Whether it's going there or to Europe, the other major market where biotech wheat is a non-starter, alternative suppliers do exist.

"If gmo wheat comes out, then I have to immediately find another supplier," says a major European grain buyer. "And that will not be a problem because I've been in Hungary and Ukraine doing preliminary arrangements. They and other wheat producing countries say, 'fine, let the USA produce gmo wheat. We'll take their markets.'"

Not so fast, though. Monsanto's very act of introducing Roundup Ready wheat in the United States (and Canada) could lead those Asian buying nations to impose policies with cost implications for all wheat producers.

If Roundup Ready wheat happens, 23 percent of the survey respondents said they would require certification of the genetic purity of Hard Red Spring wheat varieties, 24 percent would want assurances of the same in all U.S. wheat, and 20 percent would request certification from all wheat exporting countries.

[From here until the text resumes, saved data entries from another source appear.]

(** C2, as the code has it: right after [downloadThingFile] the flag is
    true; from then on, whatever calls follow, [isDownloading] is false
    only if a download-completion callback is among them; and a
    completion callback that returns, of whichever download, has set the
    flag to false. *)
Theorem downloading_flag_until_a_completion
    (file_id : Z) (file_name : string) (w : World) :
  (exists w1,
     downloadThingFile file_id file_name w = (Returned tt, w1) /\
     isDownloading (self w1) = true /\
     forall cs : list Call,
       isDownloading (self (run cs w1)) = false ->
       exists file_bytes completed,
         In (back_onDownloadFinished file_bytes completed) cs) /\
  (forall (file_bytes : list Byte.byte) (completed : string) (w' w2 : World),
     _onDownloadFinished file_bytes completed w' = (Returned tt, w2) ->
     isDownloading (self w2) = false).
Proof.
  split.
  - eexists. split; [apply downloadThingFile_runs|]. split; [reflexivity|].
    intros cs. by apply flag_false_needs_completion.
  - intros file_bytes completed w' w2 Hrun.
    exact (onDownloadFinished_outcome _ _ _ _ _ Hrun).
Qed.

(** *** Strings and paths *)





Lemma split_without_sep (s : string) :
  PyStr.mem PyPath.sep s = false -> PyStr.split PyPath.sep s = [s].
Proof.
  induction s as [|x s IH]; [reflexivity|].
  cbn [PyStr.mem PyStr.split]. intros [Hx Hs]%orb_false_iff.
  rewrite Ascii.eqb_sym in Hx. rewrite Hx, (IH Hs). reflexivity.
Qed.

(** For a bare file name, one without a separator, pathlib's suffix of
    the path is the suffix of that name. *)
Lemma suffix_of_bare_name (file_name : string) :
  PyStr.mem PyPath.sep file_name = false ->
  PyPath.suffix file_name = PyPath.suffix_of_name file_name.
Proof.
  intros Hbare. unfold PyPath.suffix, PyPath.name, PyPath.components.
  rewrite (split_without_sep _ Hbare). cbn [List.filter].
  destruct (PyPath.is_component file_name) eqn:Hc; [reflexivity|].
  unfold PyPath.is_component in Hc.
  apply andb_false_iff in Hc as [Hc|Hc]; apply negb_false_iff, String.eqb_eq in Hc;
    by subst.
Qed.


Lemma rfind_absent (c : ascii) (s : string) :
  PyStr.mem c s = false -> PyStr.rfind c s = -1.
Proof.
  induction s as [|a s IH]; [reflexivity|].
  cbn [PyStr.mem PyStr.rfind]. intros [Ha Hs]%orb_false_iff.
  rewrite (IH Hs), Ascii.eqb_sym, Ha. reflexivity.
Qed.

Lemma rfind_last (c : ascii) (stem rest : string) :
  PyStr.mem c rest = false ->
  PyStr.rfind c (stem +:+ String c rest) = PyStr.len stem.
Proof.
  intros Hrest. induction stem as [|a stem IH].
  - change ("" +:+ String c rest) with (String c rest).
    cbn [PyStr.rfind]. rewrite (rfind_absent _ _ Hrest), Ascii.eqb_refl. reflexivity.
  - change (String a stem +:+ String c rest) with (String a (stem +:+ String c rest)).
    cbn [PyStr.rfind]. rewrite IH. unfold PyStr.len.
    destruct (0 <=? Z.of_nat (String.length stem)) eqn:Hle.
    + cbn [String.length]. lia.
    + apply Z.leb_gt in Hle. lia.
Qed.

Lemma length_append (a b : string) :
  String.length (a +:+ b) = (String.length a + String.length b)%nat.
Proof.
  induction a as [|x a IH]; [reflexivity|].
  change (String x a +:+ b) with (String x (a +:+ b)). cbn [String.length]. by rewrite IH.
Qed.

Lemma drop_append (stem rest : string) :
  PyStr.drop (String.length stem) (stem +:+ rest) = rest.
Proof.
  induction stem as [|a stem IH]; [reflexivity|].
  change (String a stem +:+ rest) with (String a (stem +:+ rest)). exact IH.
Qed.

Lemma mem_append (c : ascii) (a b : string) :
  PyStr.mem c (a +:+ b) = PyStr.mem c a || PyStr.mem c b.
Proof.
  induction a as [|x a IH]; [reflexivity|].
  change (String x a +:+ b) with (String x (a +:+ b)).
  cbn [PyStr.mem]. by rewrite IH, orb_assoc.
Qed.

That last answer is striking. It points out the lesson that farmers attempting to grow non-transgenic soybeans, corn, canola and cotton already have learned. It is they who bear the responsibility for keeping the billion-dollar Monsanto's technology out of their fields and harvests.

It'll be no different with wheat. Growers and processors everywhere "would have to figure out how to provide certificates, which means [genetic] testing of non-gmo varieties, which means costs," says Dawn Forsythe, director of public affairs for U.S. Wheat Associates.

Geographically isolated Australia could be the exception, she says. Were it to disallow transgenic wheat, including seeds, the country might get away with a one-time, universal certificate. Of course, that would give its growers a leg up on their counterparts elsewhere.

But there is no issue for the European grain buyer: "It is simple for the Aussies, Hungary and the Ukraine because they grow only non-gmo. So like Brazil [with soybeans] the country will guarantee it or they'll get an certificate from a laboratory that checks and guarantees the merchandise. In fact, they've already done that."

While it appears that supplying non-transgenic wheat might involve costs, it also seems that producers outside of North America are ready to step in should U.S. and Canadian farmers plant Roundup Ready wheat.